Caesarean section or vaginal birth?
Vol. 18 No 4 | Summer 2016
Feature
Emergency peripartum hysterectomy


This article is 8 years old and may no longer reflect current clinical practice.

The decision to perform an emergency peripartum caesarean hysterectomy is a critical one for any obstetrician. With the rising caesarean section rate, this is a situation we will face more often in the future. The first successful caesarean hysterectomy was described in 1876, by Dr Eduardo Porro of Milan, Italy.

Incidence and cause

Emergency peripartum hysterectomy (EPH) is defined as a hysterectomy performed immediately following, or within 24 hours of, delivery. The reported incidence in developed countries ranges from 0.2 to five per 1000 deliveries.1 2

The Royal Hospital for Women, Sydney, reported an incidence of 0.85 per 1000 births. More recently, the Royal Brisbane and Women’s Hospital reported 15 years of data with an incidence of 0.6 per 1000 births.1 The National Women’s Hospital, Auckland, reported a similar incidence of 0.87 per 1000 births in 2015.3 In a New Zealand study in 2011, 95 per cent of EPHs were following caesarean delivery.4

The most common causative factors are:

  • Abnormal placentation (morbidly adherent placenta 55%, and placenta praevia 20%)
  • Uterine atony5
  • Uterine scar rupture.

Risk factors

Over the past 20 years, the risk-factor profile for EPH has changed. There has been a shift in risk-factor profile, with atony and uterine rupture no longer the most common causes, those now being superseded by abnormal placentation, which is mainly related to prior caesarean section.1 5

In a 10-year data series of EPH from Sydney’s Royal Hospital for Women in 2011, 31 cases were reported; 54.8 per cent were due to abnormal placentation, 12.9 per cent due to uterine atony and 6.5 per cent due to uterine rupture.4

Placenta praevia is associated with an approximately five per cent risk of hysterectomy, usually in association with placenta accreta. Frequency of abnormal placentation increases with number of previous caesarian births and advanced maternal age. Caesarean delivery and previous uterine surgery appear to be key risk factors for EPH. Knight et al quotes risk of EPH lowest in women undergoing a first delivery that was vaginal (1:30 000); and highest in women with two or more prior caesarean births (1:220).2 Silver et al quotes a risk of EPH of one per cent following first, second or third caesareans; two to four per cent following fourth or fifth procedures; and nine per cent for six or more caesareans.6

Other risk factors include advanced maternal age, multiparity, multiple gestation, gestational diabetes, infection, and previous uterine surgery.5 7 More recent papers have also found a link between assisted reproductive treatment as a risk factor independent of the mode of delivery.8

Indications and prevention measures

The main indication for EPH is massive obstetric haemorrhage that is unresponsive to conservative measures. Postpartum haemorrhage (PPH) is defined as blood loss greater than 500 mL at vaginal delivery and 1000 mL at caesarean.9 Rapid management of PPH is an essential skill that all obstetric teams require to reduce risk of an EPH.

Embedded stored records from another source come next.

(** * OptimizedVacuum: a zig-zag sweep vacuum agent on a rectangular grid

    Shallow embedding of [OptimizedVacuum.py] and the properties of its
    environment ([Room]), percept builder ([get_percept]), agent policy
    ([OptimizedVacuumAgent.choose_action]), step function ([step]) and
    episode runner ([run_episode]).

    Python integers are unbounded, so they are [Z].  Python lists are
    [list]s read and written through [py_getitem] / [py_setitem], which
    reproduce Python's index rule (a negative index counts from the end,
    anything else out of range raises [IndexError]).  Action tokens are
    strings, as in the source.  The mutable [Room] and agent objects are
    threaded explicitly through the functions that mutate them. *)

From Stdlib Require Import ZArith QArith String Bool Lia.
From stdpp Require Import base list sorting.

Local Open Scope Z_scope.

(** ** Outcomes of a Python computation *)

(** A call either returns a value or raises [IndexError] (the only
    exception the modelled code can raise on integer and list data).
    [OutOfFuel] is not a Python outcome: it is what the bounded unrolling
    of the [while] loop answers when it is given too few iterations;
    [run_episode_fuel_adequate] shows [run_episode] never answers it. *)
Inductive outcome (A : Type) : Type :=
  | Ok (a : A)
  | IndexError
  | OutOfFuel.
Arguments Ok {A} a.
Arguments IndexError {A}.
Arguments OutOfFuel {A}.

Definition bind {A B : Type} (m : outcome A) (k : A -> outcome B) : outcome B :=
  match m with
  | Ok a => k a
  | IndexError => IndexError
  | OutOfFuel => OutOfFuel
  end.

It is important that placental location is carefully evaluated antenatally in women with a history of prior caesarean birth. Those with a suspected adherent placenta on ultrasound scan should be referred for further imaging, such as MRI.

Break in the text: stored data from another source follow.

Definition is_cache_write (e : event) : bool :=
  match e with EvCacheSetWithTTL _ _ _ _ => true | _ => false end.

End Lookup.

Global Arguments Cache : clear implicits.
Global Arguments Provider : clear implicits.
Global Arguments GetOptions : clear implicits.
Global Arguments prog : clear implicits.
Global Arguments world : clear implicits.
Global Arguments event : clear implicits.

End provider.

(** ** JSON values and the decoding rules of [encoding/json]

    The syntax tree of a JSON text.  An object keeps its members in text
    order, repeated keys included; a number keeps its literal. *)

#[warnings="-register-all"]
Inductive json : Type :=
  | JNull
  | JBool (b : bool)
  | JNumber (literal : string)
  | JString (s : string)
  | JArray (elems : list json)
  | JObject (members : list (string * json)).

Module jsondec.

Definition fold_ascii (c : ascii) : ascii :=
  let n := nat_of_ascii c in
  if (Nat.leb 65 n && Nat.leb n 90)%bool then ascii_of_nat (n + 32) else c.

Fixpoint fold_string (s : string) : string :=
  match s with
  | EmptyString => EmptyString
  | String c s' => String (fold_ascii c) (fold_string s')
  end.

(** A member key selects the struct field whose JSON name it equals up to
    letter case (no struct of the program has two fields that differ only
    by case; the non-ASCII case folds of Go are outside the model). *)
Definition key_matches (name key : string) : bool :=
  String.eqb (fold_string name) (fold_string key).

(** JSON into a Go [string]: [null] leaves the field as it is, any value
    that is not a string is a type error. *)
Definition into_string (old : string) (v : json) : option string :=
  match v with
  | JNull => Some old
  | JString s => Some s
  | _ => None
  end.

(** A Go slice: [None] is the nil slice. *)
Definition slice (A : Type) : Type := option (list A).

Definition elems {A} (s : slice A) : list A := default [] s.

(** JSON into a slice: [null] gives nil, an array gives its elements
    decoded one by one, anything else is a type error. *)
Definition into_slice {A} (elem : json -> option A) (v : json) : option (slice A) :=
  match v with
  | JNull => Some None
  | JArray l => Some <$> mapM elem l
  | _ => None
  end.

(** JSON into a struct: [null] leaves the zero value, an object sets the
    fields its members name, in member order (a later member overrides an
    earlier one, an unknown key is skipped), anything else is a type
    error. *)
Definition into_struct {A} (set_field : A -> string -> json -> option A)
    (zero : A) (v : json) : option A :=
  match v with
  | JNull => Some zero
  | JObject members =>
      foldl (fun acc '(k, x) => a ← acc; set_field a k x) (Some zero) members
  | _ => None
  end.

(** JSON into a pointer to a struct: [null] gives nil. *)
Definition into_pointer {A} (set_field : A -> string -> json -> option A)
    (zero : A) (v : json) : option (option A) :=
  match v with
  | JNull => Some None
  | _ => Some <$> into_struct set_field zero v
  end.

Definition of_slice {A} (elem : A -> json) (s : slice A) : json :=
  match s with
  | None => JNull
  | Some l => JArray (elem <$> l)
  end.

(** The member of an object that a Go map lookup finds: the last one with
    exactly that key. *)
Fixpoint member (key : string) (members : list (string * json)) : option json :=
  match members with
  | [] => None
  | (k, v) :: rest =>
      match member key rest with
      | Some v' => Some v'
      | None => if String.eqb k key then Some v else None
      end
  end.

End jsondec.

Import jsondec.

(** ** Package provider: the client of the catalog service *)

Module Client.

(** One element of the response array. *)
Record ecosystemsPackagesLookupResponse : Type := {
  NormalizedLicenses : slice string
}.

Definition zero_response : ecosystemsPackagesLookupResponse :=
  {| NormalizedLicenses := None |}.

Definition response_set_field (r : ecosystemsPackagesLookupResponse)
    (key : string) (v : json) : option ecosystemsPackagesLookupResponse :=
  if key_matches "normalized_licenses" key then
    l ← into_slice (into_string "") v;
    Some {| NormalizedLicenses := l |}
  else Some r.

(** [json.NewDecoder(body).Decode(&results)] on the first JSON value of
    the body. *)
Definition decode_results (v : json)
  : option (slice ecosystemsPackagesLookupResponse) :=
  into_slice (into_struct response_set_field zero_response) v.

(** What the HTTP round trip of one lookup comes to.  An error of
    [net/http] is a message, foreign to the sentinels of this program.  The
    body is the first JSON value of the response stream, [None] when the
    stream does not start with one. *)
Inductive exchange : Type :=
  | RequestFailed (msg : string)     (* http.NewRequestWithContext *)
  | TransportFailed (msg : string)   (* client.Do *)
  | Response (StatusCode : Z) (Body : option json).

Definition StatusOK : Z := 200.
Definition StatusNotFound : Z := 404.
Definition StatusTooManyRequests : Z := 429.
Definition StatusBadGateway : Z := 502.
Definition StatusServiceUnavailable : Z := 503.
Definition StatusGatewayTimeout : Z := 504.
(** [ObjectManifest::committed].  The two [Uuid::new_v4()] and the clock
    reading are arguments; [message_id + 1] is an [i64] addition that panics
    on overflow ([None]). *)
Definition committed (args : CommittedManifestArgs) (new_object_id new_version : Uuid)
    (now_utc : OffsetDateTime) : option ObjectManifest :=
  let mk chunks :=
    {| schema_version := MANIFEST_SCHEMA_VERSION;
       commit_state := CommitState.Committed;
       object_id := new_object_id;
       bucket := a_bucket args;
       key := a_key args;
       version_id := Some new_version;
       content_length := a_content_length args;
       content_type := a_content_type args;
       user_metadata := ∅;
       tags := ∅;
       created_at := now_utc;
       expires_at := None;
       m_checksum := {| algorithm := a_checksum_algorithm args;
                        whole_object := a_whole_object args |};
       encryption := {| enabled := false; format := "none"; key_id := None |};
       telegram := {| peer_id := a_peer_id args; message_id := a_message_id args;
                      document_id := None |};
       chunks := chunks |} in
  if a_content_length args =? 0 then Some (mk [])
  else if a_message_id args + 1 <=? I64_MAX then
    Some (mk [{| order := 0; offset := 0; size := a_content_length args;
                 checksum := a_whole_object args;
                 telegram_peer_id := a_peer_id args;
                 telegram_message_id := a_message_id args + 1;
                 telegram_document_id := None;
                 source_object_id := None; source_chunk_order := None;
                 replicas := [] |}])
  else None.

Definition is_expired (self : ObjectManifest) (now : OffsetDateTime) : bool :=
  match expires_at self with Some e => e <=? now | None => false end.

(** ** [ObjectManifest::validate] *)

(** The inner loop over [chunk.replicas]. *)
Fixpoint validate_replicas (rs : list ChunkReplica) : Result unit string :=
  match rs with
  | [] => Ok tt
  | replica :: rs' =>
      if trim_is_empty (cr_account_id replica) then
        Err "chunk replica account_id is required"
      else if trim_is_empty (cr_telegram_peer_id replica) then
        Err "chunk replica telegram_peer_id is required"
      else if cr_telegram_message_id replica <=? 0 then
        Err "chunk replica requires a durable Telegram message"
      else validate_replicas rs'
  end.

(** The body of the loop over [self.chunks]: the next [expected_offset]. *)
Definition validate_chunk (index expected_offset : Z) (chunk : ChunkRef) : Result Z string :=
  if negb (bool_decide (is_some (source_object_id chunk) = is_some (source_chunk_order chunk))) then
    Err "chunk source_object_id and source_chunk_order must appear together"
  else if references_remote_payload chunk && (telegram_message_id chunk <=? 0) then
    Err "referenced chunk requires a durable Telegram message"
  else match validate_replicas (replicas chunk) with
  | Err e => Err e
  | Ok _ =>
    if negb (order chunk =? as_u32 index) then Err "chunk order must be contiguous"
    else if size chunk =? 0 then Err "chunk size must be non-zero"
    else if negb (offset chunk =? expected_offset) then Err "chunk offsets must be contiguous"
    else if trim_is_empty (checksum chunk) then Err "chunk checksum is required"
    else if trim_is_empty (telegram_peer_id chunk) then Err "chunk telegram_peer_id is required"
    else match u64_checked_add expected_offset (size chunk) with
         | None => Err "chunk sizes overflow content length"
         | Some next => Ok next
         end
  end.

Fixpoint validate_chunks (index expected_offset : Z) (cs : list ChunkRef) : Result Z string :=
  match cs with
  | [] => Ok expected_offset
  | chunk :: cs' =>
      match validate_chunk index expected_offset chunk with
      | Err e => Err e
      | Ok next => validate_chunks (index + 1) next cs'
      end
  end.

Definition validate (self : ObjectManifest) : Result unit string :=
  if schema_version self =? 0 then Err "schema_version must be non-zero"
  else if trim_is_empty (bucket self) then Err "bucket is required"
  else if trim_is_empty (key self) then Err "key is required"
  else if trim_is_empty (algorithm (m_checksum self)) then Err "checksum.algorithm is required"
  else if trim_is_empty (whole_object (m_checksum self)) then Err "checksum.whole_object is required"
  else if trim_is_empty (peer_id (telegram self)) then Err "telegram.peer_id is required"
  else if enabled (encryption self) && trim_is_empty (format (encryption self)) then
    Err "encryption.format is required when encryption is enabled"
  else if enabled (encryption self)
          && match key_id (encryption self) with None => true | Some k => is_empty k end then
    Err "encryption.key_id is required when encryption is enabled"
  else match chunks self with
  | [] => if negb (content_length self =? 0)
          then Err "non-empty content_length requires chunk references" else Ok tt
  | cs =>
      match validate_chunks 0 0 cs with
      | Err e => Err e
      | Ok expected_offset =>
          if negb (expected_offset =? content_length self)
          then Err "chunk sizes must sum to content_length" else Ok tt
      end
  end.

Referral to a tertiary centre is recommended. These cases require a multidisciplinary review and planned prelabour delivery with obstetric, anaesthesia, interventional radiology, urology, and vascular/gynaeoncological surgical team involvement.

Basic PPH management is outlined in Figure 1.

If hysterectomy appears inevitable, prompt procedure results in lower transfusion rates and less overall morbidity.2

Procedure should be undertaken without delay for cases of:10

  • Bleeding refractory to conservative measures
  • Suspected accreta
  • Uterine rupture.

Direct aortic compression can be used as a temporary measure to allow time for resuscitation to catch up and appropriate senior surgical support to be available.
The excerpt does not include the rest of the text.